Ohio Governor John Kasich is still officially unofficially running for President, at least until next month when he plans on making it officially official. But in the intervening time, it seems that he’s running into some headwinds when it comes to donors who have long since committed their resources to one of the candidates who got into the starting blocks early. (In the case of Kasich, he’s looking mostly to tap Jeb Bush’s donor pool.) And with the lack of results has come what appears to be a sense of desperation. (Politico)
Sensing the window of opportunity is closing, John Kasich is on a last-minute dash across the country to convince party donors and power-brokers that there’s room for one more candidate in the most crowded Republican presidential field in decades.
The Ohio governor, who’s expected to formally announce his White House bid next month, is jetting to America’s political money capitals — from Dallas to New York City to Palm Beach — with the goal of securing the financial support he’ll need to wage a 2016 campaign.
He’s huddled with Ann Romney at a lavish Utah ski resort and pushed to win the backing of a powerful longtime friend, media mogul Rupert Murdoch. He’s also tried to convince Ohio’s deepest-pocketed donors to keep their powder dry and not commit until he gets into the race.
A big push for funds is nothing disqualifying… it’s just part of the business of running for the presidency. But one other report seems a bit more disturbing. Apparently the Governor’s temper has been showing a bit.
During one meeting, which took place about two weeks ago, the governor grew angry when a major Republican Party contributor pointed out that others had already formally launched their campaigns and built expansive teams of political advisers. “You don’t know what you’re talking about,” Kasich snapped at the donor, who wished to remain anonymous because the meeting was private. It was still early, Kasich insisted, and Bush, who had endured a rocky rollout, was “losing steam.”
Kasich’s temper has made it harder to endear himself to the GOP’s wealthy benefactors. Last year, he traveled to Southern California to appear on a panel at a conference sponsored by the Republican mega-donors Charles and David Koch. At one point, according to accounts provided by two sources present, Randy Kendrick, a major contributor and the wife of Ken Kendrick, the owner of the Arizona Diamondbacks, rose to say she disagreed with Kasich’s decision to expand Medicaid coverage, and questioned why he’d expressed the view it was what God wanted.

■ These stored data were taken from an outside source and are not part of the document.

Definition on_call_accept (callId : string) : M unit :=
  call <- lookup_call callId ;;
  match call with
  | None => socket_emit self "error" (VObj [("message", VStr "Call not found")])
  | Some c =>
      emit_to_user (callerId c) "call_accepted"
        (VObj [("callId", VStr callId); ("acceptedBy", VStr userId)])
  end.

(** [reason || 'Call declined'] *)
Definition reason_or_default (reason : option string) : string :=
  match reason with
  | Some r => if String.eqb r "" then "Call declined" else r
  | None => "Call declined"
  end.

Definition on_call_reject (callId : string) (reason : option string) : M unit :=
  call <- lookup_call callId ;;
  match call with
  | None => ret tt
  | Some c =>
      emit_to_user (callerId c) "call_rejected"
        (VObj [("callId", VStr callId); ("rejectedBy", VStr userId);
               ("reason", VStr (reason_or_default reason))]) ;;
      delete_call callId
  end.

Definition on_call_end (callId : string) : M unit :=
  call <- lookup_call callId ;;
  match call with
  | None => ret tt
  | Some c =>
      emit_to_user (other_party c) "call_ended"
        (VObj [("callId", VStr callId); ("endedBy", VStr userId)]) ;;
      delete_call callId
  end.

Definition on_call_offer (callId : string) (offer : Value) : M unit :=
  call <- lookup_call callId ;;
  match call with
  | None => ret tt
  | Some c =>
      emit_to_user (receiverId c) "call_offer"
        (VObj [("callId", VStr callId); ("offer", offer); ("callerId", VStr userId)])
  end.

Definition on_call_answer (callId : string) (answer : Value) : M unit :=
  call <- lookup_call callId ;;
  match call with
  | None => ret tt
  | Some c =>
      emit_to_user (callerId c) "call_answer"
        (VObj [("callId", VStr callId); ("answer", answer); ("answererId", VStr userId)])
  end.

Definition on_ice_candidate (callId : string) (candidate : Value) : M unit :=
  call <- lookup_call callId ;;
  match call with
  | None => ret tt
  | Some c =>
      emit_to_user (other_party c) "ice_candidate"
        (VObj [("callId", VStr callId); ("candidate", candidate); ("from", VStr userId)])
  end.

Definition on_call_toggle_media (callId : string) (mediaType : CallType)
    (enabled : bool) : M unit :=
  call <- lookup_call callId ;;
  match call with
  | None => ret tt
  | Some c =>
      emit_to_user (other_party c) "call_media_toggled"
        (VObj [("callId", VStr callId); ("userId", VStr userId);
               ("mediaType", type_str mediaType); ("enabled", VBool enabled)])
  end.

(** ** Room handlers *)

Definition channel_room (channelId : string) : string := ("channel:" ++ channelId)%string.
Definition dm_room (dmId : string) : string := ("dm:" ++ dmId)%string.
Definition user_room (uid : string) : string := ("user:" ++ uid)%string.

(** [ChannelMember.findOne({ where: { channelId, userId } })] and its DM twin. *)
Definition find_member (rows : list Member) (roomId uid : string) : bool :=
  existsb (fun r => String.eqb (mb_roomId r) roomId && String.eqb (mb_userId r) uid) rows.

(** [if (!m.has(id)) m.set(id, new Set()); m.get(id)!.add(userId)] *)
Definition track (roomId : string) (m : list (string * list string))
  : list (string * list string) :=
  let users := match JSMap.get roomId m with Some u => u | None => [] end in
  JSMap.set roomId (JSSet.add userId users) m.

(** [m.get(id)?.delete(userId)] *)
Definition untrack (roomId : string) (m : list (string * list string))
  : list (string * list string) :=
  match JSMap.get roomId m with
  | Some users => JSMap.set roomId (JSSet.delete userId users) m
  | None => m
  end.

Definition on_join_channel (channelId : string) : M unit :=
  st <- get ;;
  if negb (find_member (db_channelMembers (db st)) channelId userId)
  then socket_emit self "error" (VObj [("message", VStr "Not a member of this channel")])
  else
    socket_join self (channel_room channelId) ;;
    modify (fun st => set_channelUsers (track channelId (channelUsers st)) st) ;;
    socket_to self (channel_room channelId) "user_joined"
      (VObj [("channelId", VStr channelId); ("userId", VStr userId)]) ;;
    socket_emit self "joined_channel" (VObj [("channelId", VStr channelId)]).

Definition on_leave_channel (channelId : string) : M unit :=
  socket_leave self (channel_room channelId) ;;
  modify (fun st => set_channelUsers (untrack channelId (channelUsers st)) st) ;;
  socket_to self (channel_room channelId) "user_left"
    (VObj [("channelId", VStr channelId); ("userId", VStr userId)]).

Definition on_join_dm (dmId : string) : M unit :=
  st <- get ;;
  if negb (find_member (db_dmMembers (db st)) dmId userId)
  then socket_emit self "error" (VObj [("message", VStr "Not a member of this DM")])
  else
    socket_join self (dm_room dmId) ;;
    modify (fun st => set_dmUsers (track dmId (dmUsers st)) st) ;;
    socket_emit self "joined_dm" (VObj [("dmId", VStr dmId)]).

Definition on_leave_dm (dmId : string) : M unit :=
  socket_leave self (dm_room dmId) ;;
  modify (fun st => set_dmUsers (untrack dmId (dmUsers st)) st).

(** ** Message relay *)

Definition on_new_message (channelId : string) (message : list (string * Value))
    (now : Z) : M unit :=
  socket_to self (channel_room channelId) "new_message"
    (VObj [("channelId", VStr channelId);
           ("message", VObj (obj_set "status" (VStr "sent") message))]) ;;
  st <- get ;;
  match JSMap.get channelId (channelUsers st) with
  | None => ret tt
  | Some onlineMembers =>
      forM_ onlineMembers (fun memberId =>
        when (negb (String.eqb memberId userId))
          (emit_to_user memberId "message_status_update"
             (VObj [("messageId", obj_get "id" message); ("channelId", VStr channelId);
                    ("status", VStr "delivered"); ("deliveredAt", VNum now)]))) ;;
      socket_emit self "message_status_update"
        (VObj [("messageId", obj_get "id" message); ("channelId", VStr channelId);
               ("status", VStr "delivered"); ("deliveredAt", VNum now)])
  end.

Definition on_new_dm_message (dmId : string) (message : list (string * Value))
    (now : Z) : M unit :=
  socket_to self (dm_room dmId) "new_dm_message"
    (VObj [("dmId", VStr dmId);
           ("message", VObj (obj_set "status" (VStr "sent") message))]) ;;
  st <- get ;;
  match JSMap.get dmId (dmUsers st) with
  | None => ret tt
  | Some onlineDmMembers =>
      forM_ onlineDmMembers (fun memberId =>
        when (negb (String.eqb memberId userId))
          (emit_to_user memberId "dm_message_status_update"
             (VObj [("messageId", obj_get "id" message); ("dmId", VStr dmId);
                    ("status", VStr "delivered"); ("deliveredAt", VNum now)]))) ;;
      socket_emit self "dm_message_status_update"
        (VObj [("messageId", obj_get "id" message); ("dmId", VStr dmId);
               ("status", VStr "delivered"); ("deliveredAt", VNum now)]) ;;
      forM_ onlineDmMembers (fun memberId =>
        when (negb (String.eqb memberId userId))
          (io_to (user_room memberId) "unread_update"
             (VObj [("type", VStr "dm"); ("dmId", VStr dmId); ("senderId", VStr userId)])))
  end.

(** Pure relays: typing, edit, delete and reaction events. *)
Definition on_relay (room ev : string) (d : Value) : M unit :=
  socket_to self room ev d.

(** ** Bulk delivery and read acknowledgements *)

Definition modify_messages (f : Message -> Message) : M unit :=
  modify (fun st => let d := db st in
    set_db (mkDB (db_users d) (db_channelMembers d) (db_dmMembers d)
                 (map f (db_messages d))) st).

Definition in_ids (ids : list string) (m : Message) : bool :=
  existsb (String.eqb (m_id m)) ids.

(** [Message.update({ status: 'delivered', deliveredAt: now },
      { where: { id: { [Op.in]: ids }, status: 'sent' } })] *)
Definition mark_delivered (ids : list string) (now : Z) (m : Message) : Message :=
  if in_ids ids m && status_eqb (m_status m) Sent
  then mkMessage (m_id m) (m_senderId m) (m_channelId m) (m_dmId m) Delivered
                 (m_isDeleted m) (Some now) (m_readAt m)
  else m.

(** [Message.update({ status: 'read', readAt: now, deliveredAt: now },
      { where: { id: { [Op.in]: ids }, status: { [Op.ne]: 'read' } } })] *)
Definition mark_read (ids : list string) (now : Z) (m : Message) : Message :=
  if in_ids ids m && negb (status_eqb (m_status m) Read)
  then mkMessage (m_id m) (m_senderId m) (m_channelId m) (m_dmId m) Read
                 (m_isDeleted m) (Some now) (Some now)
  else m.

The governor’s response was fiery. “I don’t know about you, lady,” he said as he pointed at Kendrick, his voice rising. “But when I get to the pearly gates, I’m going to have an answer for what I’ve done for the poor.”
That episode put a number of GOP participants off their feed, including fellow Governor Nikki Haley. (Bobby Jindal was also reported to be miffed over it, but since he was planning on running himself I’m willing to discount that one a bit.) But it’s not a stretch to see how donors might be worried. If you can’t hold your temper in front of a group of potentially supportive donors and lose your balance, how will you react in front of aggressive, liberal journalists? How will you fare on the debate stage when people are attacking you non-stop for two hours and questioning everything you’ve ever done or said? It’s not all that shocking if some of those deep pocket folks weren’t willing to throw their fortunes into the mix on his behalf.
So did Kasich just wait too long? I thought that one was a no brainer, but clearly some in the professional political class disagree. It may seem like a terrible thing that the elections begin so early now, but the first debates are coming up in less than two months. The race has long since begun and the pressure has been on the donors to pick a side and get their guy (or gal) off to a good, early push. Assuming that just because you are the governor of an important swing state you have the luxury of announcing a few weeks before the first debate seems short sighted at best.